* **EXERCISE DATA**:
(* ===== verification/CliVerdict.v ===== *)
(** * The exit codes of the commands

    What the process of [cmd/protoradar/main.go] tells its caller: a command fails
    with the exit code 2; 1 is the verdict of [check-breaking] and of
    [gitlab mr-check], and only theirs. *)

From S2P Require Import Prelude Errors GoStrings JsonScan Domain Json Effects JsonDecode Archive Urls Storage Registry Packing WebViews HttpServer ApiTypes ApiClient Flags Shell CliHelp CliOutput Commands MrCommand.
From S2P Require GitLabReport MergeRequestCheck GitLabApi.

Open Scope string_scope.
Open Scope Z_scope.

Import (notations) Shell.

(** ** Commands that only fail with the exit code 2 *)

Definition fails_with_2 (e : CliError) : Prop := exit_code (A := unit) (inr e) = 2.
Definition plain {S A} (m : Cmd S A) : Prop := forall s e s', m s = (inr e, s') -> fails_with_2 e.
(** Two is what a part of a command ends with, unless it goes on. *)
Definition went_on {S A B} (m : Cmd S A) (k : A -> Cmd S B) (s : Shell S) (r : B + CliError) (s' : Shell S) : Prop :=
  exit_code r = 2 \/ exists a s1, m s = (inl a, s1) /\ k a s1 = (r, s').

Create HintDb cli.

Section Plain.
Context {S : Type}.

* **ASSIGNMENT**: Find the line containing "[gitlab mr-check], and only theirs. *)", then output it and every line after it to the end of the data, exactly.

* **TASK RESULT**:
    [gitlab mr-check], and only theirs. *)

From S2P Require Import Prelude Errors GoStrings JsonScan Domain Json Effects JsonDecode Archive Urls Storage Registry Packing WebViews HttpServer ApiTypes ApiClient Flags Shell CliHelp CliOutput Commands MrCommand.
From S2P Require GitLabReport MergeRequestCheck GitLabApi.

Open Scope string_scope.
Open Scope Z_scope.

Import (notations) Shell.

(** ** Commands that only fail with the exit code 2 *)

Definition fails_with_2 (e : CliError) : Prop := exit_code (A := unit) (inr e) = 2.
Definition plain {S A} (m : Cmd S A) : Prop := forall s e s', m s = (inr e, s') -> fails_with_2 e.
(** Two is what a part of a command ends with, unless it goes on. *)
Definition went_on {S A B} (m : Cmd S A) (k : A -> Cmd S B) (s : Shell S) (r : B + CliError) (s' : Shell S) : Prop :=
  exit_code r = 2 \/ exists a s1, m s = (inl a, s1) /\ k a s1 = (r, s').

Create HintDb cli.

Section Plain.
Context {S : Type}.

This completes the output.